Until I learned her secret. (One of many!)

She goes to her local supermarket and requests produce they are going to throw away "for her chickens." Then, she separates it out, what is still good and consumable for humans, and what actually goes to her guess what? Yup! You got it. (Genius!) Chickens. Brilliant, I said to myself. This woman is utterly brilliant! Then, myself and I continued on in our conversation, "I have chickens too! Maybe I could try that. Why yes, I could!" And, so I did.

I called up my local store, spoke in my sweetest voice telling the produce manager all about our family's effort to conserve, reduce, reuse, recycle, and repurpose, and that we have a BOATLOAD of children chickens who would be so very pleased to devour what would otherwise go to waste to feed only a giant dumpster. (I think they might be funny about it if you tell them you would like to devour the food yourselves. Aren't there FDA (the most corrupt organization on earth) regulations that prohibit retailers from giving their aging food away lest some less fortunate soul consumes it, falls ill, and sues only to become a multi-millionaire? I don't know. Something like that....)

He said "SURE! No problem. But I will have to charge you a little bit." Okey dokey artichokey. I'll be right over.
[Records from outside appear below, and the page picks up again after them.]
(** C10.  With no source and a store that does not fail, [MergeFiles]
    succeeds, and the saved document's root is a catalog whose [Pages]
    refers to an empty page tree. *)
Theorem MergeFiles_no_sources `{Collaborators} dest created :
  pdfCreate dest = Ok created →
  (∀ f o, addErr f o = None) →
  (∀ f, saveErr f = None) →
  ∃ saved pages,
    outcome (MergeFiles dest []) = Ok saved
    ∧ Get saved (Root saved)
      = Dictionary [("Type", Name "Catalog"); ("Pages", Ref pages)]
    ∧ Get saved pages
      = Dictionary [("Type", Name "Pages"); ("Kids", Array []);
                    ("Count", Integer 0)]
    ∧ trace (MergeFiles dest [])
      = [Created; PageTreesMerged; CatalogInstalled; Saved].
Proof.
  intros Hcreate Hadd Hsave.
  unfold MergeFiles. rewrite Hcreate.
  unfold mergeBody, mergePageTrees, mseq, mlift, mret, emit, rbind, Add. simpl.
  rewrite !Hadd, Hsave. simpl.
  set (pagesTree := Dictionary [("Type", Name "Pages"); ("Kids", Array []);
                                ("Count", Integer 0)]).
  set (merged := store (store created (freshRef created) Null)
                       (freshRef created) pagesTree).
  eexists _, (freshRef created). split_and!; [done| | |done].
  - unfold Get, setRoot. simpl. by rewrite lookup_insert_eq.
  - unfold Get, setRoot. simpl.
    rewrite lookup_insert_ne; [by rewrite lookup_insert_eq|].
    intros Heq. pose proof (freshRef_fresh merged) as Hfresh.
    rewrite Heq in Hfresh. simpl in Hfresh.
    by rewrite lookup_insert_eq in Hfresh.
Qed.

(** * The properties at concrete documents *)

(** A source whose catalog has a null entry cannot be copied. *)
Example copy_nullEntry_fails :
  copyObjects (H:=disk) ∅ emptyFile nullEntry (Ref (Root nullEntry))
  = Err "unhandled pdf.Null".
Proof. vm_compute. reflexivity. Qed.

(** A source whose root dictionary has no [Pages] makes [MergeFiles]
    panic; the deferred function still closes both handles. *)
Example MergeFiles_nopages_panics :
  outcome (MergeFiles (H:=disk) "out.pdf" ["a.pdf"; "nopages.pdf"])
  = Panic "interface conversion: pdf.Object is nil, not pdf.ObjectReference"
  ∧ trace (MergeFiles (H:=disk) "out.pdf" ["a.pdf"; "nopages.pdf"])
    = [Created; Opened 0 "a.pdf"; Copied 0; Opened 1 "nopages.pdf"; Copied 1;
       Closed 0; Closed 1].
Proof. split; vm_compute; reflexivity. Qed.

(** Counterexample to C3 as stated: two page trees with counts
    [2^63 - 1] and [1] merge into a root whose [Count] is [-2^63], not
    the sum [2^63]. *)
Lemma mergePageTrees_count_wraps :
  ∃ file' root,
    mergePageTrees (H:=disk) hugeCount
      [[("Pages", Ref (ref 1))]; [("Pages", Ref (ref 2))]] = Ok (file', root)
    ∧ field (Get hugeCount (ref 1)) "Count" = Some (Integer 9223372036854775807)
    ∧ field (Get hugeCount (ref 2)) "Count" = Some (Integer 1)
    ∧ field (Get file' root) "Count" = Some (Integer (-9223372036854775808))
    ∧ field (Get file' root) "Count" ≠ Some (Integer (9223372036854775807 + 1)).
Proof.
  eexists _, _. split; [vm_compute; reflexivity|].
  split_and!; vm_compute; congruence.
Qed.

(** Counterexample to C4 as stated: for a catalog without [Pages] the
    merger panics; it returns no error. *)
Lemma mergePageTrees_panics_without_Pages :
  mergePageTrees (H:=disk) emptyFile [[("Type", Name "Catalog")]]
  = Panic "interface conversion: pdf.Object is nil, not pdf.ObjectReference"
  ∧ ¬ ∃ e, mergePageTrees (H:=disk) emptyFile [[("Type", Name "Catalog")]]
           = Err e.
Proof.
  assert (Hrun : mergePageTrees (H:=disk) emptyFile [[("Type", Name "Catalog")]]
                 = Panic "interface conversion: pdf.Object is nil, not pdf.ObjectReference")
    by (vm_compute; reflexivity).
  split; [done|]. intros [e He]. congruence.
Qed.

(** Counterexample to C7 as stated: with two sources the second one is
    opened after the first one has been copied. *)
Lemma MergeFiles_opens_between_copies :
  (∃ saved, outcome (MergeFiles (H:=disk) "out.pdf" ["a.pdf"; "b.pdf"])
            = Ok saved)
  ∧ trace (MergeFiles (H:=disk) "out.pdf" ["a.pdf"; "b.pdf"])
    = [Created; Opened 0 "a.pdf"; Copied 0; Opened 1 "b.pdf"; Copied 1;
       PageTreesMerged; CatalogInstalled; Saved; Closed 0; Closed 1]
  ∧ ¬ opensBeforeCopies
        (trace (MergeFiles (H:=disk) "out.pdf" ["a.pdf"; "b.pdf"])).
Proof.
  assert (Htr : trace (MergeFiles (H:=disk) "out.pdf" ["a.pdf"; "b.pdf"])
                = [Created; Opened 0 "a.pdf"; Copied 0; Opened 1 "b.pdf";
                   Copied 1; PageTreesMerged; CatalogInstalled; Saved;
                   Closed 0; Closed 1])
    by (vm_compute; reflexivity).
  split_and!; [eexists; vm_compute; reflexivity|done|].
  rewrite Htr. intros Hall.
  specialize (Hall 3%nat 2%nat 1%nat "b.pdf" 0%nat eq_refl eq_refl). lia.
Qed.

(** C1 at a table that already maps the root of [onePage]. *)
Lemma copy_known_reference_once_witness :
  copyReferencedObjects (H:=disk) 0 {[ref 1 := ref 5]} emptyFile onePage
    (Ref (ref 1))
  = Some (Ok ({[ref 1 := ref 5]}, emptyFile, Ref (ref 5)))
  ∧ ∀ budget' obj refs' dst' o,
      copyReferencedObjects (H:=disk) budget' {[ref 1 := ref 5]} emptyFile
        onePage obj = Some (Ok (refs', dst', o)) →
      refs' !! ref 1 = Some (ref 5)
      ∧ pass {[ref 1 := ref 5]} emptyFile refs' dst'
      ∧ size (dom (objects dst') ∖ dom (objects emptyFile))
        = size (dom refs' ∖ dom ({[ref 1 := ref 5]}
                                  : gmap ObjectReference ObjectReference)).
Proof.
  apply (copy_known_reference_once (H:=disk) 0 {[ref 1 := ref 5]} emptyFile
           onePage (ref 1) (ref 5)).
  vm_compute. reflexivity.
Defined.

(** C2 at the cyclic document [onePage]. *)
Lemma copyReferencedObjects_budget_witness :
  ∃ res,
    copyReferencedObjects (H:=disk) 13 ∅ emptyFile onePage (Ref (ref 1))
    = Some res
    ∧ copyReferencedObjects (H:=disk) (copyBudget ∅ onePage (Ref (ref 1))) ∅
        emptyFile onePage (Ref (ref 1)) = Some res
    ∧ ∀ t refs' dst' o,
        Ref (ref 1) = Ref t →
        (∅ : gmap ObjectReference ObjectReference) !! t = None →
        res = Ok (refs', dst', o) →
        ∃ budget' r dst2 newObj,
          objects emptyFile !! r = None
          ∧ Add (H:=disk) emptyFile Null = Ok (store emptyFile r Null, r)
          ∧ copyReferencedObjects (H:=disk) budget' (<[t := r]> ∅)
              (store emptyFile r Null) onePage (Get onePage t)
            = Some (Ok (refs', dst2, newObj))
          ∧ Add (H:=disk) dst2 (IndirectObject r newObj) = Ok (dst', r)
          ∧ Get dst' r = newObj
          ∧ refs' !! t = Some r
          ∧ o = Ref r.
Proof.
  apply (copyReferencedObjects_budget (H:=disk) 13 ∅ emptyFile onePage
           (Ref (ref 1))).
  vm_compute. lia.
Defined.

(** C9 at the root of [onePage]. *)
Lemma copy_Ref_is_Ref_witness :
  ∃ refs' dst' o,
    copyReferencedObjects (H:=disk) 13 ∅ emptyFile onePage (Ref (ref 1))
    = Some (Ok (refs', dst', o))
    ∧ ∃ r, o = Ref r ∧ refs' !! ref 1 = Some r
           ∧ assertObjectReference (Some o) = Ok r.
Proof.
  eexists _, _, _. split; [vm_compute; reflexivity|].
  eapply (copy_Ref_is_Ref (H:=disk) 13 ∅ emptyFile onePage (ref 1)).
  vm_compute. reflexivity.
Defined.

(** C3 (amended) at the two page trees of [hugeCount]. *)
Lemma mergePageTrees_result_witness :
  ∃ file' root,
    mergePageTrees (H:=disk) hugeCount
      [[("Pages", Ref (ref 1))]; [("Pages", Ref (ref 2))]] = Ok (file', root)
    ∧ ∃ refs counts,
        Forall2 (λ c r, dictGet c "Pages" = Some (Ref r))
          [[("Pages", Ref (ref 1))]; [("Pages", Ref (ref 2))]] refs
        ∧ Forall2 (λ r n, field (Get hugeCount r) "Count" = Some (Integer n))
            refs counts
        ∧ length refs = 2%nat
        ∧ Get file' root
          = Dictionary [("Type", Name "Pages");
                        ("Kids", Array (Ref <$> refs));
                        ("Count", Integer (wrapInt (sumZ counts)))]
        ∧ (- 2 ^ 63 ≤ sumZ counts < 2 ^ 63 → wrapInt (sumZ counts) = sumZ counts)
        ∧ Forall (λ r, field (Get file' r) "Parent" = Some (Ref root)) refs.
Proof.
  eexists _, _. split; [vm_compute; reflexivity|].
  apply (mergePageTrees_result (H:=disk) hugeCount
           [[("Pages", Ref (ref 1))]; [("Pages", Ref (ref 2))]]).
  vm_compute. reflexivity.
Defined.

(** C4 (amended) at a catalog without [Pages]. *)
Lemma mergePageTrees_malformed_witness :
  panicsOrStoreError (H:=disk)
    (mergePageTrees (H:=disk) emptyFile [[("Type", Name "Catalog")]])
  ∧ ∀ file' root,
      mergePageTrees (H:=disk) emptyFile [[("Type", Name "Catalog")]]
      ≠ Ok (file', root).
Proof.
  apply (mergePageTrees_malformed (H:=disk) emptyFile
           [[("Type", Name "Catalog")]]).
  apply Exists_cons_hd. intros (r & p & n & Hr & _). vm_compute in Hr.
  discriminate.
Defined.

(** C6 at a destination that already holds a document. *)
Lemma merge_frame_witness :
  ∃ refs' dst1 o,
    copyReferencedObjects (H:=disk) 13 ∅ onePage onePage (Ref (ref 1))
    = Some (Ok (refs', dst1, o))
    ∧ (∀ r x, objects onePage !! r = Some x → objects dst1 !! r = Some x)
    ∧ ∀ catalogs file' root,
        mergePageTrees (H:=disk) dst1 catalogs = Ok (file', root) →
        ∃ pagesRefs,
          Forall2 (λ c r, dictGet c "Pages" = Some (Ref r)) catalogs pagesRefs
          ∧ objects dst1 !! root = None
          ∧ ∀ r, r ≠ root →
              if decide (r ∈ pagesRefs)
              then ∃ p p', Get dst1 r = Dictionary p
                           ∧ Get file' r = Dictionary p'
                           ∧ p' = dictSet p "Parent" (Ref root)
                           ∧ dictGet p' "Parent" = Some (Ref root)
                           ∧ ∀ k, k ≠ "Parent" → dictGet p' k = dictGet p k
              else objects file' !! r = objects dst1 !! r.
Proof.
  eexists _, _, _. split; [vm_compute; reflexivity|].
  eapply (merge_frame (H:=disk) 13 ∅ onePage onePage (Ref (ref 1))).
  vm_compute. reflexivity.
Defined.

(** C7 (amended) at two sources. *)
Lemma MergeFiles_order_witness :
  ∃ saved,
    outcome (MergeFiles (H:=disk) "out.pdf" ["a.pdf"; "b.pdf"]) = Ok saved
    ∧ trace (MergeFiles (H:=disk) "out.pdf" ["a.pdf"; "b.pdf"])
      = Created :: sourceEvents 0 ["a.pdf"; "b.pdf"]
        ++ [PageTreesMerged; CatalogInstalled; Saved]
        ++ (Closed <$> seq 0 2).
Proof.
  eexists. split; [vm_compute; reflexivity|].
  eapply (MergeFiles_order (H:=disk) "out.pdf" ["a.pdf"; "b.pdf"]).
  vm_compute. reflexivity.
Defined.

(** C10 in the environment [disk]. *)
Lemma MergeFiles_no_sources_witness :
  ∃ saved pages,
    outcome (MergeFiles (H:=disk) "out.pdf" []) = Ok saved
    ∧ Get saved (Root saved)
      = Dictionary [("Type", Name "Catalog"); ("Pages", Ref pages)]
    ∧ Get saved pages
      = Dictionary [("Type", Name "Pages"); ("Kids", Array []);
                    ("Count", Integer 0)]
    ∧ trace (MergeFiles (H:=disk) "out.pdf" [])
      = [Created; PageTreesMerged; CatalogInstalled; Saved].
Proof.
  apply (MergeFiles_no_sources (H:=disk) "out.pdf" emptyFile).
  - reflexivity.
  - intros f o. reflexivity.
  - intros f. reflexivity.
Defined.

(** * Further properties of the merge engine *)

(** Induction on objects, through the lists nested in them. *)
Lemma Object_nested_ind (P : Object → Prop) :
  P Null → (∀ n, P (Name n)) → (∀ i, P (Integer i)) → (∀ b, P (Real b)) →
  (∀ s, P (String s)) →
  (∀ d, Forall (λ e, P e.2) d → P (Dictionary d)) →
  (∀ a, Forall P a → P (Array a)) →
  (∀ d payload, Forall (λ e, P e.2) d → P (Stream d payload)) →
  (∀ r, P (Ref r)) →
  (∀ r o, P o → P (IndirectObject r o)) →
  ∀ o, P o.
Proof.
  intros HNull HName HInteger HReal HString HDict HArray HStream HRef HInd.
  fix IH 1. intros [|n|i|b|s|d|a|d payload|r|r o].
  - exact HNull.
  - apply HName.
  - apply HInteger.
  - apply HReal.
  - apply HString.
  - apply HDict. induction d as [|[k v] d IHd]; constructor; [apply IH|exact IHd].
  - apply HArray. induction a as [|v a IHa]; constructor; [apply IH|exact IHa].
  - apply HStream. induction d as [|[k v] d IHd]; constructor; [apply IH|exact IHd].
  - apply HRef.
  - apply HInd, IH.
Qed.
He gave me 3 big boxes, for $2 a piece, containing all this. It was a bit to sort through it all, but well worth it for the bounty that was unleashed on our non-snobby, blessed family.

The boxes I picked up:
 I don't know about you, but to me this lettuce says, "eat me."
 Corn on the cob with a top begging to be chopped off so it can live up to its full nourishing potential.
 See? All better.
 Look at all this perfectly consumable produce! Corn, strawberries, potatoes, iceberg lettuce, about a million bags of cranberries, broccoli, green leaf lettuce, asparagus, radishes, bell peppers, mini peppers, squash, carrots, garlic, scallions, parsley, oh my!
 One of 2 boxes left, for the chickens!

And, there was a big strainer full of grapes that I forgot to photograph which is now washed and awaiting Deutschlet's hands.

All for $6.

I think the produce is happy. We spared it a most unfortunate fate of going unused and tossed aside like rubbish. It's ok baby veggies. We love you very much. We'll look after you now. ♥

Anyone have a great recipe for oodles of cranberries? :)

4 comments:

Unknown said...

are you saying I have to buy chickens now? I am not sure that will go well today after JJ almost squished one at the farm......

Sandy said...

Wow, what a great idea! That produce looks awesome, but no cauliflower? :) See you tomorrow!

Lindy said...

I'm pretty sure there's a way to cook and freeze the cranberries...let me see if I can find where that was from last year (I read something somewhere).

Tara Schmitz said...

I have a really great recipe for cranberry sauce that can be made and then frozen. I can't believe you got all that for $6!!